June, 1840: “In silence we must wrap much of our life, because it is too fine for speech, because also we cannot explain it to others, and because somewhat we cannot yet understand.”
1841: “When Jones Very was in Concord, he said to me, ‘I always felt when I heard you speak or read your writings that you saw the truth better than others, yet I felt that your spirit was not quite right. It was as if a vein of colder air blew across me.’”
1842: “How slowly, how slowly we learn that witchcraft and ghostcraft, palmistry and magic, and all the other so-called superstitions, which, with so much police, boastful skepticism and scientific committees, we had finally dismissed to the moon as nonsense, are really no nonsense at all, but subtle and valid influences, always starting up, mowing, muttering in our path, and shading our day.”

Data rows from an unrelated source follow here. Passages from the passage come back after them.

(** * patch_wasm_table: in-place patching of wasm externref table limits

    A shallow embedding of [scripts/patch_wasm_table.py] and the properties
    of its LEB128 codec, its section walker, its two section patchers and its
    command-line driver.

    Conventions of the embedding:
    - a byte buffer ([bytes], [bytearray]) is a [list Z], each element a byte
      value; bit operations are those of [Z];
    - Python integers that hold decoded values are [Z]; offsets into the
      buffer and byte counts are [nat];
    - a raised exception is the [Err] branch of [result]; the exceptions are
      told apart by the constructor of [error];
    - the file on disk is explicit state: the walker carries the stored bytes
      and the number of [write_bytes] calls made so far. *)

From stdpp Require Import base tactics option list numbers strings gmap.
From Stdlib Require Import ZArith Lia.

Local Open Scope Z_scope.

(** ** Exceptions and the error monad *)

Inductive error : Type :=
  | UnexpectedEOF        (* ValueError("unexpected EOF while reading varuint") *)
  | VaruintTooLarge      (* ValueError("varuint too large") *)
  | ValueDoesNotFit      (* ValueError("value does not fit in fixed width") *)
  | NotAModule           (* ValueError("not a wasm module: ...") *)
  | InvalidSectionSize   (* ValueError("invalid section size in ...") *)
  | TableTruncated       (* ValueError("table section truncated") *)
  | IndexOutOfRange      (* IndexError of [data[p]] *)
  | ReadFailed.          (* OSError of [path.read_bytes()] *)

Inductive result (A : Type) : Type :=
  | Ok (a : A)
  | Err (e : error).
Arguments Ok {A} a.
Arguments Err {A} e.

Definition bind {A B : Type} (r : result A) (k : A -> result B) : result B :=
  match r with
  | Ok a => k a
  | Err e => Err e
  end.

Notation "x <- e ;; k" := (bind e (fun x => k))
  (at level 20, e at level 99, k at level 200, only parsing).
Notation "' pat <- e ;; k" := (bind e (fun x => match x with pat => k end))
  (at level 20, pat pattern, e at level 99, k at level 200, only parsing).

(** ** Byte buffers *)

Abbreviation buffer := (list Z) (only parsing).

(** [data[p]]: an [IndexError] past the end. *)
Definition index (data : buffer) (p : nat) : result Z :=
  match data !! p with
  | Some b => Ok b
  | None => Err IndexOutOfRange
  end.

(** [data[a : a + len]]: a Python slice ends where the buffer ends. *)
Definition slice (data : buffer) (a : nat) (len : Z) : buffer :=
  take (Z.to_nat (Z.min len (Z.of_nat (length data)))) (drop a data).

(** [mutable[a : b] = enc] on a bytearray. *)
Definition splice (mutable : buffer) (a b : nat) (enc : buffer) : buffer :=
  take a mutable ++ enc ++ drop b mutable.

(** ** The LEB128 codec *)

(** The [while True] loop of [_read_varuint]. [rest] is [data[off + n :]]:
    the test [off + n >= len(data)] is [rest = []]. *)
Fixpoint read_loop (rest : buffer) (res shift : Z) (n : nat)
  : result (Z * nat) :=
  match rest with
  | [] => Err UnexpectedEOF
  | b :: rest' =>
      let n := S n in
      let res := Z.lor res (Z.shiftl (Z.land b 0x7F) shift) in
      if Z.land b 0x80 =? 0 then Ok (res, n)
      else
        let shift := shift + 7 in
        if shift >? 35 then Err VaruintTooLarge
        else read_loop rest' res shift n
  end.

Definition _read_varuint (data : buffer) (off : nat) : result (Z * nat) :=
  read_loop (drop off data) 0 0 0.

(** The [for i in range(width)] loop of [_encode_varuint_fixed_width]; [k] is
    the number of iterations left, so [i != width - 1] is [k <> 1]. Returns
    the bytes emitted and what is left of [value]. *)
Fixpoint encode_loop (k : nat) (value : Z) : buffer * Z :=
  match k with
  | O => ([], value)
  | S k' =>
      let byte := Z.land value 0x7F in
      let value := Z.shiftr value 7 in
      let byte := match k' with O => byte | S _ => Z.lor byte 0x80 end in
      let '(out, value) := encode_loop k' value in
      (byte :: out, value)
  end.

Definition _encode_varuint_fixed_width (value : Z) (width : nat)
  : result buffer :=
  let '(out, value) := encode_loop width value in
  if value =? 0 then Ok out else Err ValueDoesNotFit.

(** ** The table section (id 4) *)

(** The local variables a section patcher updates while it scans. *)
Record scan : Type := Scan {
  sc_p : nat;                          (* p *)
  sc_index : option Z;                 (* externref_table_index *)
  sc_patched : bool;                   (* patched *)
  sc_mutable : buffer                  (* mutable *)
}.

(** One iteration of [for table_idx in range(table_count)]. *)
Definition table_entry (data : buffer) (payload_end : nat) (table_idx : Z)
    (s : scan) : result scan :=
  let p := sc_p s in
  if decide (payload_end <= p)%nat then Err TableTruncated else
  elem_type <- index data p ;;
  let p := (p + 1)%nat in
  '(flags, n) <- _read_varuint data p ;;
  let p := (p + n)%nat in
  '(initial, n) <- _read_varuint data p ;;
  let p := (p + n)%nat in
  let has_max := negb (Z.land flags 0x01 =? 0) in
  '(max, p) <-
     (if has_max then
        '(max_val, max_n) <- _read_varuint data p ;;
        Ok (Some (p, max_val, max_n), (p + max_n)%nat)
      else Ok (None, p)) ;;
  let externref_table_index :=
    match sc_index s with
    | None => if elem_type =? 0x6F then Some table_idx else None
    | Some i => Some i
    end in
  match max with
  | Some (max_off, max_val, max_n) =>
      if (elem_type =? 0x6F) && has_max && (max_val <? initial + 4) then
        let new_max := Z.shiftl 1 (7 * Z.of_nat max_n) - 1 in
        enc <- _encode_varuint_fixed_width new_max max_n ;;
        Ok (Scan p externref_table_index true
              (splice (sc_mutable s) max_off (max_off + max_n) enc))
      else Ok (Scan p externref_table_index (sc_patched s) (sc_mutable s))
  | None => Ok (Scan p externref_table_index (sc_patched s) (sc_mutable s))
  end.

1842: “I have no thoughts today. What then? What difference does it make? It is only that there does not chance today to be an antagonism to evolve them, the electricity is the more accumulated; a week hence you shall meet somebody or something that shall draw from you a shower of sparks.”
1847: “I think I have material enough to serve my countrymen with thought and music, if only it was not scraps. But men do not want handfuls of gold dust, but ingots.”
Emerson, 1847, in a quotation I have cherished for years:
The Superstitions of our Age:
The fear of Catholicism;
The fear of pauperism;
The fear of immigration;
The fear of manufacturing interests;
The fear of radicalism or democracy;
And faith in the steam engine.
1848: “Happy is he who looks only into his work to know if it will succeed, never into the times or the public opinion; and who writes from the love of imparting certain thoughts and not from the necessity of sale – who writes always to the unknown friend.” [Itals Emerson’s]
1848: “The salvation of America and of the human race depends on the next election, if we believe the newspapers. But so it was last year, and so it was the year before, and our fathers believed the same thing forty years ago.”
1849: “A feature of the times is, when I was born, private and family prayer was in the use of all well-bred people, and now it is not known.”
1854: “Realism. We shall pass for what we are. Do not fear to die because you have not done your task. Whenever a noble soul comes, the audience awaits. And he is not judged by his performance, but by the spirit of his performance….”
1854: “We affirm and affirm, but neither you nor I know the value of what we say.”
1855: “Munroe seriously asked what I believed of Jesus and prophets. I said, as so often, that it seemed to me an impiety to be listening to one and another, when the pure Heaven was pouring itself into each of us, on the simple condition of obedience. To listen to any second-hand gospel is perdition of the First Gospel. Jesus was Jesus because he refused to listen to another, and listened at home.”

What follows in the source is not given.